Why John Calipari Will Coach The Cleveland Cavaliers Next Season

The sharks are starting to swirl around first-year Cleveland Cavaliers head coach David Blatt. With the team at 18-13 after another loss last night to the Atlanta Hawks, the great homecoming that many envisioned for LeBron James isn’t off to a strong start. Cleveland is fifth in the Eastern Conference and the subject of talk shows this week was whether Blatt has the King’s backing. Let’s consider this possibility—could Kentucky head coach John Calipari be in line as Blatt’s successor next season.

We have to break this down into two possibilities. The first, of course, is the Cleveland coaching job actually becoming open, and the second would be any interest on the part of Calipari.
It’s not hard to imagine Blatt being shown the door after the season. In fact, if the team doesn’t advance to at least the conference finals it’s hard to imagine him coming back. Remember, Blatt was hired prior to James’ return. The head coach, with no prior experience in the NBA, was chosen on the assumption that this was going to be a bad team, perhaps capable of squeezing out of a playoff spot in the lousy Eastern Conference, but nothing more. Cutting bait after one year wouldn’t be as dramatic as it looks, because circumstances have so obviously changed.
LeBronJamesFurthermore, LeBron’s public statements regarding Blatt aren’t exactly ringing with praise. In a much-publicizing quote from this week, he said the following…
“Yeah, he’s our coach, I mean, what other coach do we have?”
“Listen man, I don’t pay no bills around here. I play.” (when asked if a change should be made)
To be fair, there is a fuller context to all these quotes, which include this much more positive statement…
“I’m happy who we have at our helm. He’s our coach. For it to make a feud between me and Blatt or the team and Blatt, it’s just to sell.”
That latter quote is obviously stronger, and if you see that as the quote that’s the foundation for the other two then any rift between the coach and the King is being overblown. But my foundation for seeing these quotes is that LeBron is a very media-savvy person, or has at least become once since the public backlash to “The Decision” of 2010. I can’t be persuaded he didn’t know how the first two quotes listed here would be taken.
If James doesn’t want Blatt as his head coach—and really, if you’re a two-time NBA champion and five-time NBA finalist, why would you want to play for a complete known—than Blatt has no chance of survival. Cleveland doesn’t necessarily have to win the championship for him to survive, but the days of looking way up in the standings at the Toronto Raptors weren’t what anyone had in mind for a homecoming.
So with it established that Blatt’s dismissal—at least at the end of the season—is a strong possibility, let’s ask whether Calipari would be ready to live his dynasty at Kentucky to return to the NBA, a place he failed when coaching the Nets.

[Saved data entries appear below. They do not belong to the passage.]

(* ===== verification/VmExamples.v ===== *)
(** * An address space with one page, and the theorems on it

    Seven pages of memory: a root table, three tables below it, the page they
    map at [PGSIZE], and two free pages. *)

From S2P Require Import Prelude Kernel Kalloc Vm VmTree VmSpace VmOps VmSize VmCopy FsImage Examples.

Definition vend : Z := KERNBASE + PHYSTOP - 7 * PGSIZE.
Definition vpage (i : Z) : Z := vend + i * PGSIZE.
Definition ventry (i v : Z) : list Z := store64 (8 * i) v zpage.

Definition vst : kst := mkKst core0
  {[ vpage 0 := ventry 0 (table_pte (vpage 1)); vpage 1 := ventry 0 (table_pte (vpage 2));
     vpage 2 := ventry 0 (table_pte (vpage 3)); vpage 3 := ventry 1 (page_pte (vpage 4) (Z.lor PTE_W PTE_U));
     vpage 4 := replicate (Z.to_nat PGSIZE) 7; vpage 5 := ventry 0 (vpage 6); vpage 6 := zpage ]}
  (vpage 5) 0 (mkVmg 0 0 0 0).

Definition vfree : list Z := [vpage 5; vpage 6].

Lemma vpages p : kpage vend p → p ∈ vpage <$> seqZ 0 7.
Proof.
  intros [Ha He Hb]. apply list_elem_of_fmap. exists ((p - vend) / PGSIZE). rw elem_of_seqZ. rw /vpage /vend in He |- *. plia.
Qed.

Definition is_page (d : list Z) : bool := (lenZ d =? PGSIZE) && forallb (λ b, (0 <=? b) && (b <? 256)) d.

Lemma is_page_ok d : is_page d = true → page d.
Proof.
  rw /is_page. intros [Hl Hb]%andb_true_iff. split; [lia|]. apply list.Forall_forall. intros b Hin.
  rewrite forallb_forall in Hb. specialize (Hb b). rw /byte. apply list_elem_of_In in Hin. specialize (Hb Hin). lia.
Qed.

Lemma vst_mem : forallb (λ p, match k_mem vst !! p with Some d => is_page d | None => false end) (vpage <$> seqZ 0 7) = true.
Proof. vm_compute. reflexivity. Qed.

Lemma vst_foot : foot true 4 (k_mem vst) (vpage 0) = vpage <$> seqZ 0 5.
Proof. vm_compute. reflexivity. Qed.

Lemma vst_krepr : krepr vend vfree vst.
Proof.
  split.
  - split; [done|]. exists (ventry 0 (vpage 6)). split; [vm_compute; reflexivity|].
    assert (load64 0 (ventry 0 (vpage 6)) = vpage 6) as -> by (vm_compute; reflexivity).
    split; [done|]. exists zpage. split; [vm_compute; reflexivity|]. vm_compute. reflexivity.
  - by apply (bool_decide_eq_true _).
  - repeat constructor; rw /vpage /vend; plia.
  - intros p Hp%vpages. pose proof vst_mem as Hm. rewrite forallb_forall in Hm. apply list_elem_of_In in Hp. specialize (Hm p Hp).
    destruct (k_mem vst !! p) as [d|]; [|done]. exists d. split; [done|]. by apply is_page_ok.
  - apply not_elem_of_nil.
Qed.

Lemma vst_space : vspace vend vfree (vpage 0) [] vst.
Proof.
  split; [apply vst_krepr|]. split; rw vst_foot.
  - by apply (bool_decide_eq_true _).
  - rw list.Forall_fmap. apply list.Forall_forall. intros i Hi%elem_of_seqZ. simpl. split; rw /vpage /vend; plia.
Qed.

Lemma vst_pt va : uaddr va → va / PGSIZE = 2 → has PTE_P (pt vst (vpage 0) va) = false.
Proof.
  intros Hu E. rw (pt_page vend vst (vpage 0) vfree [] (2 * PGSIZE) va vst_space); [done|done|by rw E|]. vm_compute. reflexivity.
Qed.

Lemma deallocuvm_correct_witness :
  ∃ s' F', deallocuvm vend (vpage 0) (2 * PGSIZE) PGSIZE vst = Ret PGSIZE s' ∧ vspace vend F' (vpage 0) [] s'.
Proof.
  destruct (deallocuvm_correct vend ltac:(done) vfree (vpage 0) [] vst (2 * PGSIZE) PGSIZE vst_space) as [_ H]; [done|done|].
  destruct (H ltac:(done)) as (r & s' & Hr & -> & F' & Hv & _). exists s', F'. exact (conj Hr Hv).
Defined.

Lemma allocuvm_correct_witness :
  ∃ r s' F', allocuvm vend (vpage 0) (2 * PGSIZE) (3 * PGSIZE) vst = Ret r s' ∧ vspace vend F' (vpage 0) [] s'.
Proof.
  destruct (allocuvm_correct vend ltac:(done) vfree (vpage 0) [] vst (2 * PGSIZE) (3 * PGSIZE) vst_space) as (_ & _ & H); [done| |].
  - intros va Hu HP. apply vst_pt; [done|]. rw /pages in HP. plia.
  - destruct (H ltac:(done)) as (r & s' & Hr & F' & Hv & _). exists r, s', F'. exact (conj Hr Hv).
Defined.

Lemma freevm_correct_witness : ∃ s' (F' : list Z), freevm vend (vpage 0) vst = Ret tt s' ∧ length F' = 7%nat.
Proof.
  destruct (freevm_correct vend vfree (vpage 0) [] vst vst_space) as [([] & s' & Hr & F' & Hf) _]. exists s', F'. split; [exact Hr|].
  rw (fd_perm _ _ _ _ _ _ Hf) vst_foot. reflexivity.
Defined.

Lemma copyuvm_correct_witness : ∃ r s', copyuvm vend (vpage 0) (2 * PGSIZE) vst = Ret r s' ∧ k_mem s' !! vpage 4 = k_mem vst !! vpage 4.
Proof.
  destruct (copyuvm_correct vend [vpage 5; vpage 6] (vpage 0) [] vst (2 * PGSIZE) vst_space) as (r & s' & Hr & _ & Hfr & _); [done| |].
  - intros n Hn. assert (n = 1) as -> by (rw /pages in Hn; plia). vm_compute. reflexivity.
  - exists r, s'. split; [exact Hr|]. apply Hfr. by apply (bool_decide_eq_true _).
Defined.

(** With two free pages the copy fails after it has taken both, and gives back
    only the root: the other page is neither free nor mapped. *)
Theorem copyuvm_leaks : ∃ s', copyuvm vend (vpage 0) (2 * PGSIZE) vst = Ret 0 s' ∧ k_freelist s' = vpage 5 ∧ rd64 (vpage 5) s' = Ret 0 s'.
Proof. eexists. split; [vm_compute; reflexivity|]. split; vm_compute; reflexivity. Qed.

I have to think Calipari would be interested. He has a dynasty, but it’s one that takes a lot more maintenance than most other dynasties in college sports. The coach may have mastered the use of the “one-and-dones”, or the “two-and-dones”, but that comes at a cost.
He’s starting completely anew every single year. Every college coach has a certain amount of turnover, but other legends of the sport—Mike Krzyzewski, Rick Pitino, etc., don’t have to flip the roster as rapidly as Calipari does. He does it with the expectation of a national championship every year by the crazed denizens of Big Blue Nation. That has to get tiring.
What it also shows us is that Calipari can function under the burden of expectations and that’s the first criteria—more than X’s and O’s—for any head coach of a team with LeBron James on it.
Calipari has accomplished about everything you can in college basketball. If he takes this year’s Kentucky team to a national championship and goes undefeated in the process, what more is there to prove? And even if they come up short, if you want to talk about challenges, isn’t rectifying the one failure on his resume—the NBA tenure in New Jersey—more pressing than just tacking on another NCAA title run in Lexington?
Unless you know Calipari personally, and of course I don’t, we can only guess what motivates him. Using a lot of the same logic (except the one-and-dones), I thought Nick Saban would leave Alabama a couple years ago to take another shot at the NFL. But Saban is apparently content building his legacy as a college legend. Maybe Calipari would be too.
But I’d have to see it to believe it. And the fact Calipari flirted with the Cavs job last summer, prior to LeBron’s return, adds to the intrigue. As does the fact that Calipari and LeBron are said to not only know each other, but have a good relationship.
I think it would be a great match. And I’ll predict right now, that when a new NBA season opens in late October of 2015, you’ll see John Calipari on the sidelines for the Cleveland Cavaliers.